Discovery and Evaluation of Enantiopure 9H-pyrimido[4,5-b]indoles as Nanomolar GSK-3ß Inhibitors with Improved Metabolic Stability.

Glycogen synthase kinase-3ß (GSK-3ß) is a potential target in the field of Alzheimer's disease drug discovery. We recently reported a new class of 9H-pyrimido[4,5-b]indole-based GSK-3ß inhibitors, of which 3-(3-((7-chloro-9H-pyrimido[4,5-b]indol-4-yl)(methyl)amino)piperidin-1-yl)propanenitrile (1) demonstrated promising inhibitory potency. However, this compound underwent rapid degradation by human liver microsomes. Starting from 1, we prepared a series of amide-based derivatives and studied their structure-activity relationships against GSK-3ß supported by 1 µs molecular dynamics simulations. The biological potency of this series was substantially enhanced by identifying the eutomer configuration at the stereocenter. Moreover, the introduction of an amide bond proved to be an effective strategy to eliminate the metabolic hotspot.

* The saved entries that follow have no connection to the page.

(** The [for attempt in range(3)] loop of [_call_llm_with_retry], with
    [n] rounds left; the statement after the loop raises. *)
Fixpoint attempts (n : nat) (sent : sent_log) (user_prompt system_prompt : str)
    (original_code : option str) (validate_syntax : bool) : outcome str * sent_log :=
  match n with
  | 0 => (RuntimeError EXHAUSTED, sent)
  | S n' =>
      let sent' := sent ++ [(user_prompt, system_prompt)] in
      match _call_llm (length sent) user_prompt system_prompt with
      | inr msg => (RuntimeError msg, sent')
      | inl raw =>
          match _clean_llm_code raw with
          | Raise e => (Raised e, sent')
          | Ok raw =>
              if negb validate_syntax then (Returned raw, sent')
              else if should_validate original_code raw then
                match ast_parse raw with
                | None => (Returned raw, sent')
                | Some e =>
                    attempts n' sent' (user_prompt ++ feedback e) system_prompt
                             original_code validate_syntax
                end
              else (Returned raw, sent')
          end
      end
  end.

Definition _call_llm_with_retry (sent : sent_log) (user_prompt system_prompt : str)
    (original_code : option str) (validate_syntax : bool) : outcome str * sent_log :=
  attempts 3 sent user_prompt system_prompt original_code validate_syntax.

(** [_full_rewrite]; [prompt] is what [build_rewrite_prompt] returns. *)
Definition _full_rewrite (sent : sent_log) (prompt original : str) : outcome str * sent_log :=
  _call_llm_with_retry sent prompt "Output ONLY raw Python code." (Some original) true.

(** [_patch_large_file]; [patch_prompt] and [rewrite_prompt] are what
    [build_patch_prompt] and [build_rewrite_prompt] return. *)
Definition _patch_large_file (sent : sent_log) (patch_prompt rewrite_prompt original : str)
    : outcome str * sent_log :=
  let system_prompt : str := "Output ONLY SEARCH/REPLACE blocks." in
  let sent' := sent ++ [(patch_prompt, system_prompt)] in
  match _call_llm (length sent) patch_prompt system_prompt with
  | inr msg => (RuntimeError msg, sent')
  | inl patch =>
      match Patcher.apply_patches_robust original patch with
      | Raise e => (Raised e, sent')
      | Ok (patched_content, _) =>
          if _validate_syntax patched_content then (Returned patched_content, sent')
          else _full_rewrite sent' rewrite_prompt original
      end
  end.

End Generator.

End WorkerLlm.

(** *** Generators and parsers written out by hand *)

Module WorkerLlmExamples.
Import PyStr WorkerLlm.

(** A generator whose first draft has a syntax error and whose later
    drafts are right, and a parser that accepts the right draft only. *)
Definition second_draft_right (n : nat) (user_prompt system_prompt : str) : str + str :=
  match n with
  | 0 => inl ("import os(" : str)
  | _ => inl ("import os" : str)
  end.

Definition accepts_import_os (code : str) : option str :=
  if bool_decide (code = "import os") then None else Some ("invalid syntax" : str).

(** A generator that answers with one search/replace block. *)
Definition one_block (search replacement : string) (n : nat) (user_prompt system_prompt : str)
    : str + str :=
  inl (text ["<<<<<<< SEARCH"; search; "======="; replacement; ">>>>>>> REPLACE"]).
Lemma Number_toString_not_current_turn (n : N) :
  Number_toString n <> lit "current-turn".
Proof.
  unfold Number_toString. intros H. apply lit_inj in H.
  apply (f_equal NilZero.uint_of_string) in H.
  rewrite NilZero.usu in H by apply to_uint_nonnil. discriminate H.
Qed.

Lemma lit_String (c : ascii) (rest : string) :
  lit (String c rest) = N_of_ascii c :: lit rest.
Proof. reflexivity. Qed.

Lemma digits_of_uint (d : Decimal.uint) :
  forallb Clocked.is_digit (lit (NilEmpty.string_of_uint d)) = true.
Proof.
  induction d as [|d IH|d IH|d IH|d IH|d IH|d IH|d IH|d IH|d IH|d IH];
    cbn [NilEmpty.string_of_uint]; [reflexivity|..];
    rewrite lit_String; cbn [forallb]; rewrite IH; reflexivity.
Qed.

Lemma Number_toString_digits (n : N) :
  forallb Clocked.is_digit (Number_toString n) = true.
Proof.
  unfold Number_toString, NilZero.string_of_uint.
  destruct (N.to_uint n) eqn:Hn; [reflexivity|..]; apply digits_of_uint.
Qed.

The most potent compounds, (R)-3-(3-((7-chloro-9H-pyrimido[4,5-b]indol-4-yl)(methyl)amino)piperidin-1-yl)-3-oxopropanenitrile ((R)-2) and (R)-1-(3-((7-bromo-9Hpyrimido[4,5-b]indol-4-yl)(methyl)amino)piperidin-1-yl)propan-1-one ((R)-28), exhibited IC50 values of 480 nM and 360 nM, respectively, and displayed improved metabolic stability. Their favorable biological profile is complemented by minimal cytotoxicity and neuroprotective properties.